Saat Xiao Shi melakukan penghancuran diri, Daolord Kerajaan Xueyan, yang paling dekat dengannya, merasakan ketakutan yang luar biasa hebat. Penghancuran diri Xiao Shi kali ini bahkan lebih mematikan daripada penghancuran diri sebelumnya.
Lagipula, kekuatan penghancuran diri klon bergantung pada kekuatan Xiao Shi. Dibandingkan sebelumnya, kekuatan Xiao Shi jelas sedikit meningkat. Sekarang, kekuatan penghancuran diri bisa mengancam Daolord secara samar-samar.
Namun, dengan kehadiran Demigod Tianxian, ia tentu saja tidak bisa membiarkan Xiao Shi melukai Daolord Kerajaan Xueyan. Tianxian membentuk penghalang di depan Daolord Kerajaan Xueyan. Penghalang itu mencegah Xiao Shi melakukan penghancuran diri.
“Sayang sekali.” Sang dewa setengah dewa menghela napas. Ia merasa bahwa jika ia bisa mengendalikan Xiao Shi dan mempelajarinya, ia pasti akan mendapatkan hasil yang baik. Terutama ketika ia merasakan kekuatan penghancuran diri Xiao Shi. Ia menyadari bahwa kekuatan penghancuran diri Xiao Shi sudah cukup untuk mengancam Daolord.

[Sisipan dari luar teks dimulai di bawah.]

Lemma net_chains_end mem q : bm_inv mem -> wf_queue q -> (chains mem NET_CHAINS q).2 = true.
Proof.
  intros Hm Hq. apply chains_end; [done|done| |unfold NET_CHAINS; lia]. intros idx _. unfold NET_CHAINS. rewrite Z2Nat.id by lia. by apply Z.mod_pos_bound.
Qed.

Lemma iter_drop_tx n t : Nat.iter n count_tx_drop (count_tx_drop t) = Nat.iter (S n) count_tx_drop t.
Proof. by rewrite Nat.iter_succ_r. Qed.

Lemma serve_tx_rounds mem q cs fs0 t completed :
  bm_inv mem -> wf_queue q -> Forall chain_ok cs ->
  exists mem' q' fs n completed', serve_loop tx_step mem q cs (fs0, t) completed = Some (mem', q', (fs0 ++ fs, Nat.iter n count_tx_drop t), completed') /\
    bm_inv mem' /\ wf_queue q' /\ tx_rounds mem q cs fs n mem' q' /\ Forall (Forall (fits 8)) fs.
Proof.
  intros Hm Hq Hcs. revert mem q fs0 t completed Hm Hq. induction Hcs as [|c cs Hc _ IH]; intros mem q fs0 t completed Hm Hq; cbn [serve_loop].
  { eexists _, _, [], 0%nat, _. rewrite app_nil_r. split; [done|]. split_and!; [done..|constructor|constructor]. }
  cbn [tx_step mbind option_bind]. pose proof (add_used_keeps mem q (c_head c) 0 Hm Hq) as Hu.
  destruct (add_used q mem (c_head c) 0) as [[q1 mem1] [b| |]] eqn:Eu; try done. destruct Hu as (Hq1 & Hm1 & _).
  destruct (read_tx mem c) as [f|] eqn:Er; cbn [fst snd].
  - destruct (IH mem1 q1 (fs0 ++ [f]) t (completed || b) Hm1 Hq1) as (mem' & q' & fs & n & c' & E & Hm' & Hq' & Hr & Hf).
    eexists mem', q', (f :: fs), n, c'. rewrite E, <- app_assoc. split; [done|]. split; [done|]. split; [done|].
    split; [eapply tx_frame; [by apply read_tx_carries|exact Eu|done]|]. constructor; [by apply (read_tx_fits mem c f)|done].
  - destruct (IH mem1 q1 fs0 (count_tx_drop t) (completed || b) Hm1 Hq1) as (mem' & q' & fs & n & c' & E & Hm' & Hq' & Hr & Hf).
    eexists mem', q', fs, (S n), c'. rewrite E. split; [by rewrite iter_drop_tx|]. split; [done|]. split; [done|]. split; [|done].
    eapply tx_refused; [|exact Eu|done]. intros f Hcar. apply (read_tx_carries mem c f Hm Hc) in Hcar. congruence.
Qed.

End transmit.

(** ** The receive loop *)

Section deliver.
Context {B : Type} `{!NetBackend B} `{!NetBackendLaws B} {M : Type} `{!ByteMemory M}.
Implicit Types (w : NetWorker B) (mem : M) (b : B).

(** The backend gave exactly these frames. *)
Inductive feeds : B -> list (list Z) -> B -> Prop :=
| feeds_nil b : feeds b [] b
| feeds_cons b f b1 fs b2 : be_recv b = (Ok (Some f), b1) -> feeds b1 fs b2 -> feeds b (f :: fs) b2.

(** A frame and the length reported for it, zero when it was dropped. *)
Definition account (t : NetStats) (e : list Z * Z) : NetStats := if e.2 =? 0 then count_rx_drop t else count_rx e.1 t.
Definition record (p : option PcapWriter) (e : list Z * Z) : option PcapWriter :=
  if e.2 =? 0 then p
  else match p with None => None | Some p => match pcap_write e.1 p with Ok p => Some p | Err _ => None end end.
Definition reported (e : list Z * Z) : Prop := e.2 = 0 \/ (e.2 = Z.of_nat (12 + length e.1) /\ Z.of_nat (length e.1) <= MAX_FRAME).

(** The receive chains in turn: each frame of the log is written to the next
    available chain, which is answered with the length reported; the flag says
    that the ring was found empty at the end. *)
Inductive rx_rounds : M -> SplitQueue -> list (list Z * Z) -> M -> SplitQueue -> bool -> Prop :=
| rx_done mem q : rx_rounds mem q [] mem q false
| rx_empty mem q q' : pop mem q = (q', Stop) -> rx_rounds mem q [] mem q' true
| rx_frame mem q q1 c f used mem1 q2 mem2 (written : bool) log mem' q' e :
    pop mem q = (q1, Ret c) -> rx_written mem c f used mem1 -> add_used q1 mem1 (c_head c) used = (q2, mem2, Ret written) ->
    rx_rounds mem2 q2 log mem' q' e -> rx_rounds mem q ((f, used) :: log) mem' q' e.

(** What a run of the loop did to the worker. *)
Record delivered (fuel : nat) w w' (fin : bool) (fs : list (list Z)) (log : list (list Z * Z)) : Prop := {
  dl_feeds : exists b, feeds (nw_backend w) fs b /\
    if fin && bool_decide (nw_pending w' = None)
    then nw_backend w' = (be_recv b).2 /\ (forall f, (be_recv b).1 <> Ok (Some f)) else nw_backend w' = b;
  dl_frames : option_list (nw_pending w) ++ fs = log.*1 ++ option_list (nw_pending w');
  dl_reported : Forall reported log;
  dl_stats : nw_stats w' = foldl account (nw_stats w) log;
  dl_pcap : nw_pcap w' = foldl record (nw_pcap w) log;
  dl_same : nw_link w' = nw_link w /\ nw_generation w' = nw_generation w /\ nw_rx w' = nw_rx w /\ nw_tx w' = nw_tx w;
  dl_fuel : fin = false -> length log = fuel;
}.

Definition worker_sound w : Prop := be_inv (nw_backend w) /\ (forall f, nw_pending w = Some f -> Forall (fits 8) f).

Lemma capture_pcap f w : nw_pcap (capture f w) = match nw_pcap w with None => None | Some p => match pcap_write f p with Ok p => Some p | Err _ => None end end.
Proof. unfold capture. destruct (nw_pcap w) as [p|] eqn:E; [|by rewrite E]. by destruct (pcap_write f p). Qed.

Lemma capture_rest f w : nw_backend (capture f w) = nw_backend w /\ nw_stats (capture f w) = nw_stats w /\ nw_link (capture f w) = nw_link w /\
  nw_generation (capture f w) = nw_generation w /\ nw_rx (capture f w) = nw_rx w /\ nw_tx (capture f w) = nw_tx w /\ nw_pending (capture f w) = nw_pending w.
Proof. unfold capture. destruct (nw_pcap w) as [p|]; [|by split_and!]. by destruct (pcap_write f p). Qed.

(** The frame a round works on, and the worker without it. *)
Definition next_frame w : option (list Z) * NetWorker B :=
  match nw_pending w with
  | Some f => (Some f, net_set_pending None w)
  | None => match be_recv (nw_backend w) with
            | (Ok (Some f), b) => (Some f, net_set_backend b w)
            | (_, b) => (None, net_set_backend b w)
            end
  end.

Lemma next_frame_sound w : worker_sound w -> worker_sound (next_frame w).2 /\ (forall f, (next_frame w).1 = Some f -> Forall (fits 8) f).
Proof.
  intros [Hb Hp]. unfold next_frame. destruct (nw_pending w) as [f|] eqn:E.
  - split; [by split|]. intros ? [= <-]. by apply Hp.
  - destruct (be_recv_inv (nw_backend w) Hb) as [H1 H2].
    destruct (be_recv (nw_backend w)) as [[[f|]|e] b]; cbn in *; (split; [split; [done|intros f' Hf'; cbn in Hf'; congruence]|]); try done.
    intros ? [= <-]. by apply H2.
Qed.

(** After a round, the rest of the loop accounts for the rest. *)
Definition after_round w (f : list Z) (used : Z) : NetWorker B :=
  if used =? 0 then net_set_stats (count_rx_drop (nw_stats w)) w else capture f (net_set_stats (count_rx f (nw_stats w)) w).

Situasi seperti ini, di mana seorang Bijak dapat mengancam Daolord, belum pernah terjadi sepanjang Era Bela Diri Pemula. Hal ini membuatnya sangat tertarik pada Xiao Shi. Sayangnya, dia tidak bisa menghentikan pihak lain dari menghancurkan diri sendiri.
Sang setengah dewa hanya bisa mengarahkan pandangannya ke arah Mayat Merah Murni yang masih bertarung di Kerajaan Xueyan. Namun, saat Setengah Dewa Tianxian turun, meskipun beberapa Mayat Merah Murni gagal membunuh para Bijak, Xiao Shi tidak ragu untuk membiarkan Mayat Merah Murni tersebut menghancurkan diri sendiri.

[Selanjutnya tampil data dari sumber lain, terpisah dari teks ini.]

(* ===== verification/VirtioRng.v ===== *)
(** * The virtio entropy device

    Model of [ternvale-devices/src/virtio/rng.rs].  A notification binds the one
    queue and fills the writable buffers of every chain.  It also models
    [ternvale-hv/src/entropy.rs]; [getentropy] itself is a parameter: the bytes the
    host returns for a call, by the number of calls made before and the length. *)

From S2P Require Import Prelude GuestMemory VirtioQueue QueueDevice VirtioIrq VirtioCore QueueWorker.

Definition VIRTIO_RNG_ID : Z := 4.
Definition RNG_MAX_PER_CHAIN : Z := 64 * 1024.
Definition GETENTROPY_MAX : nat := 256.
Definition RNG_INT_VRING : Z := 1.

Record RngStats := { rs_requests : Z; rs_bytes : Z; rs_errors : Z }.
Definition rng_no_stats : RngStats := {| rs_requests := 0; rs_bytes := 0; rs_errors := 0 |}.

(** The device, and how often it asked the host. *)
Record VirtioRng := { rng_queue : option Bound; rng_stats : RngStats; rng_calls : nat }.
Definition rng_new : VirtioRng := {| rng_queue := None; rng_stats := rng_no_stats; rng_calls := 0 |}.

Section device.
Context {M : Type} `{!ByteMemory M} (getentropy : nat -> nat -> option (list Z)).

(** [fill_entropy]: the chunks of at most [GETENTROPY_MAX] bytes; [fuel] of them. *)
Fixpoint fill_chunks (fuel calls n : nat) : nat * option (list Z) :=
  match fuel, n with
  | S fuel, S _ =>
      let k := Nat.min n GETENTROPY_MAX in
      match getentropy calls k with
      | None => (S calls, None)
      | Some chunk => let '(calls, rest) := fill_chunks fuel (S calls) (n - k) in (calls, (fun r => chunk ++ r) <$> rest)
      end
  | _, _ => (calls, Some [])
  end.
Definition fill_entropy (calls n : nat) : nat * option (list Z) := fill_chunks n calls n.

(** The loop over the writable buffers: what was written before an error stays. *)
Fixpoint fill_bufs (mem : M) (bufs : list Buffer) (calls : nat) (written : Z) : M * nat * option Z :=
  match bufs with
  | [] => (mem, calls, Some written)
  | b :: bufs =>
      let take := Z.min (buf_len b) (RNG_MAX_PER_CHAIN - written) in
      if take =? 0 then (mem, calls, Some written)
      else match fill_entropy calls (Z.to_nat take) with
           | (calls, None) => (mem, calls, None)
           | (calls, Some bytes) => match bm_write mem (buf_addr b) bytes with
                                    | Err _ => (mem, calls, None)
                                    | Ok mem => fill_bufs mem bufs calls (written + take)
                                    end
           end
  end.

Definition fill_chain (mem : M) (c : Chain) (calls : nat) : M * nat * option Z :=
  if negb (bool_decide (c_readable c = [])) then (mem, calls, None) else fill_bufs mem (c_writable c) calls 0.

Definition rng_count (used : option Z) (t : RngStats) : RngStats :=
  match used with
  | Some n => {| rs_requests := add_w 64 (rs_requests t) 1; rs_bytes := add_w 64 (rs_bytes t) n; rs_errors := rs_errors t |}
  | None => {| rs_requests := rs_requests t; rs_bytes := rs_bytes t; rs_errors := add_w 64 (rs_errors t) 1 |}
  end.

Definition rng_step (mem : M) (c : Chain) (s : RngStats * nat) : option (M * (RngStats * nat) * Z) :=
  let '(mem, calls, used) := fill_chain mem c s.2 in Some (mem, (rng_count used s.1, calls), default 0 used).

Definition rng_serve (d : VirtioRng) (mem : M) (irq : Irq) : option (VirtioRng * M * Irq) :=
  match rng_queue d with
  | None => Some (d, mem, irq)
  | Some b => match drain_notify rng_step b mem irq RNG_INT_VRING (rng_stats d, rng_calls d) with
              | None => None
              | Some (b, mem, irq, s) => Some ({| rng_queue := Some b; rng_stats := s.1; rng_calls := s.2 |}, mem, irq)
              end
  end.

Definition rng_notify (n : QueueNotify) (d : VirtioRng) (mem : M) (irq : Irq) : option (VirtioRng * M * Irq) :=
  if negb (n_index n =? 0) then Some (d, mem, irq)
  else rng_serve {| rng_queue := Some (rebind n (rng_queue d)); rng_stats := rng_stats d; rng_calls := rng_calls d |} mem irq.

Definition rng_status_changed (status : Z) (d : VirtioRng) : VirtioRng :=
  if status =? 0 then {| rng_queue := None; rng_stats := rng_stats d; rng_calls := rng_calls d |} else d.

(** ** What a chain receives *)

(** [getentropy] fills the whole buffer or fails. *)
Hypothesis getentropy_fills : forall k n bs, getentropy k n = Some bs -> length bs = n /\ Forall (fits 8) bs.

Lemma fill_chunks_length fuel : forall calls n bs, (n <= fuel)%nat -> (fill_chunks fuel calls n).2 = Some bs -> length bs = n /\ Forall (fits 8) bs.
Proof.
  induction fuel as [|fuel IH]; intros calls [|n] bs Hn; cbn [fill_chunks]; [by intros [= <-]|lia|by intros [= <-]|].
  destruct (getentropy calls _) as [chunk|] eqn:E; [|done]. apply getentropy_fills in E as [El Ef].
  specialize (IH (S calls) (S n - Nat.min (S n) GETENTROPY_MAX)%nat). destruct (fill_chunks fuel _ _) as [calls' [rest|]]; [|done]. cbn.
  intros [= <-]. assert (0 < GETENTROPY_MAX)%nat as Hpos by (unfold GETENTROPY_MAX; lia). destruct (IH rest ltac:(lia) eq_refl) as [IHl IHf].
  split; [rewrite length_app; lia|by apply Forall_app].
Qed.

(** The addresses of the buffers, and their length. *)
Definition in_bufs (bufs : list Buffer) (x : Z) : Prop := Exists (fun b => buf_addr b <= x < buf_addr b + buf_len b) bufs.
Definition rng_total (bufs : list Buffer) : Z := foldr (fun b t => buf_len b + t) 0 bufs.

Lemma rng_total_nonneg bufs : Forall buf_ok bufs -> 0 <= rng_total bufs.
Proof. induction 1 as [|b bufs (_ & [? _] & _) _ IH]; unfold rng_total in *; cbn [foldr]; lia. Qed.

Lemma fill_bufs_spec bufs : forall mem calls written,
  bm_inv mem -> Forall buf_ok bufs -> 0 <= written <= RNG_MAX_PER_CHAIN ->
  let '(mem', _, used) := fill_bufs mem bufs calls written in
  bm_inv mem' /\ (forall x, ~ in_bufs bufs x -> bm_byte mem' x = bm_byte mem x) /\
  (forall n, used = Some n -> written <= n <= Z.min RNG_MAX_PER_CHAIN (written + rng_total bufs) /\
     (Forall (fun b => 0 < buf_len b) bufs -> n = Z.min RNG_MAX_PER_CHAIN (written + rng_total bufs))).
Proof.
  induction bufs as [|b bufs IH]; intros mem calls written Hm Hb Hw; cbn [fill_bufs rng_total foldr].
  { split_and!; [done|done|]. intros n [= <-]. split; [lia|]. intros _. lia. }
  apply Forall_cons_iff in Hb as [Hb0 Hb]. pose proof (rng_total_nonneg bufs Hb) as Ht. destruct Hb0 as (Ha & [Hl _] & Hend). fold (rng_total bufs).
  destruct (Z.eqb_spec (Z.min (buf_len b) (RNG_MAX_PER_CHAIN - written)) 0) as [Hz|Hz].
  { split_and!; [done|done|]. intros n [= <-]. split; [lia|]. intros Hp. apply Forall_cons_iff in Hp as [Hp _]. lia. }
  pose proof (fill_chunks_length (Z.to_nat (Z.min (buf_len b) (RNG_MAX_PER_CHAIN - written))) calls (Z.to_nat (Z.min (buf_len b) (RNG_MAX_PER_CHAIN - written)))) as Hf.
  fold (fill_entropy calls (Z.to_nat (Z.min (buf_len b) (RNG_MAX_PER_CHAIN - written)))) in Hf.
  destruct (fill_entropy calls _) as [calls' [bytes|]]; [|by split_and!]. destruct (Hf bytes ltac:(lia) eq_refl) as [Hlen Hfit]. clear Hf.
  destruct (bm_write mem (buf_addr b) bytes) as [m1|] eqn:W; [|by split_and!].
  apply bm_write_spec in W as (Hm1 & Hby & _); [|done..]. specialize (IH m1 calls' (written + Z.min (buf_len b) (RNG_MAX_PER_CHAIN - written)) Hm1 Hb ltac:(lia)).
  destruct (fill_bufs m1 bufs calls' _) as [[m2 c2] used]. destruct IH as (Hm2 & Hout & Hused). split_and!; [done|..].
  - intros x Hx. unfold in_bufs in Hx. rewrite Exists_cons in Hx. rewrite Hout by tauto. rewrite Hby. destruct (decide _); [|done]. lia.
  - intros n Hn. destruct (Hused n Hn) as [H1 H2]. split; [lia|]. intros Hp. apply Forall_cons_iff in Hp as [_ Hp]. rewrite (H2 Hp). lia.
Qed.

(** One chain of the entropy device: the memory is changed only inside its
    writable buffers, at most [RNG_MAX_PER_CHAIN] bytes are reported, and without
    empty buffers exactly the capacity, up to that bound. *)
Lemma fill_chain_spec mem c calls :
  bm_inv mem -> chain_ok c ->
  let '(mem', _, used) := fill_chain mem c calls in
  bm_inv mem' /\ (forall x, ~ in_bufs (c_writable c) x -> bm_byte mem' x = bm_byte mem x) /\
  (forall n, used = Some n -> c_readable c = [] /\ 0 <= n <= RNG_MAX_PER_CHAIN /\
     (Forall (fun b => 0 < buf_len b) (c_writable c) -> n = Z.min RNG_MAX_PER_CHAIN (rng_total (c_writable c)))).
Proof.
  intros Hm [_ _ Hw]. unfold fill_chain. case_bool_decide as Hr; cbn [negb]; [|by split_and!].
  pose proof (fill_bufs_spec (c_writable c) mem calls 0 Hm Hw ltac:(unfold RNG_MAX_PER_CHAIN; lia)) as H. destruct (fill_bufs _ _ _ _) as [[m1 c1] used].
  destruct H as (Hm1 & Hout & Hu). split_and!; [done|done|]. intros n Hn. destruct (Hu n Hn) as [H1 H2]. split_and!; [done|lia|lia|]. intros Hp. by rewrite (H2 Hp).
Qed.

(** A notification never panics the device, and its queue and the memory stay sound. *)
Lemma rng_notify_ok n d mem irq :
  bm_inv mem -> notify_fits n -> slot_ok (rng_queue d) ->
  exists d' mem' irq', rng_notify n d mem irq = Some (d', mem', irq') /\ bm_inv mem' /\ slot_ok (rng_queue d').
Proof.
  intros Hm Hn Hs. unfold rng_notify. destruct (n_index n =? 0); cbn [negb]; [|by eexists _, _, _]. unfold rng_serve. cbn [rng_queue rng_stats rng_calls].
  destruct (drain_notify_ok rng_step (fun _ => True)) with (b := rebind n (rng_queue d)) (mem := mem) (irq := irq) (vring := RNG_INT_VRING) (s := (rng_stats d, rng_calls d))
    as (b & mem' & irq' & s & -> & Hb & Hm' & _); [|done|by apply rebind_wf|done|].
  - intros m c s Hm1 Hc _. pose proof (fill_chain_spec m c s.2 Hm1 Hc) as H. unfold rng_step. destruct (fill_chain m c s.2) as [[m1 c1] used]. destruct H as (? & _). by eexists _, _, _.
  - eexists _, _, _. split_and!; [done..|]. by intros ? [= <-].
Qed.
End device.

(** An empty writable buffer ends the fill: the buffers after it get nothing. *)
Lemma rng_empty_buffer_stops {M} `{!ByteMemory M} getentropy (mem : M) b bufs head calls :
  buf_len b = 0 -> fill_chain getentropy mem {| c_head := head; c_readable := []; c_writable := b :: bufs |} calls = (mem, calls, Some 0).
Proof. intros Hb. unfold fill_chain. cbn [c_readable c_writable]. rewrite bool_decide_true by done. cbn [negb fill_bufs]. by rewrite Hb. Qed.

Meskipun penghancuran diri dari Mayat Merah Murni jauh lebih rendah daripada penghancuran diri klon Xiao Shi, para Bijak yang melawan Mayat Merah Murni ini semuanya telah terluka parah sebelumnya.
Sekarang, mereka langsung binasa bersama di bawah kehancuran diri dari Mayat Merah yang Dimurnikan.
Xiao Shi membuka matanya di pegunungan terpencil di luar Kekaisaran Wu. Operasi ini bisa dikatakan berbahaya. Meskipun ia kehilangan beberapa Mayat Merah Murni, ia tetap berhasil membunuh semua Orang Bijak di Kerajaan Xueyan.
Ada banyak Asal Dao yang meresap ke dalam tubuhnya. Namun, dia tidak terburu-buru untuk memahami Asal Dao tersebut. Dia bersiap untuk memeriksa banyak barang yang jatuh dari pembunuhan-pembunuhan ini.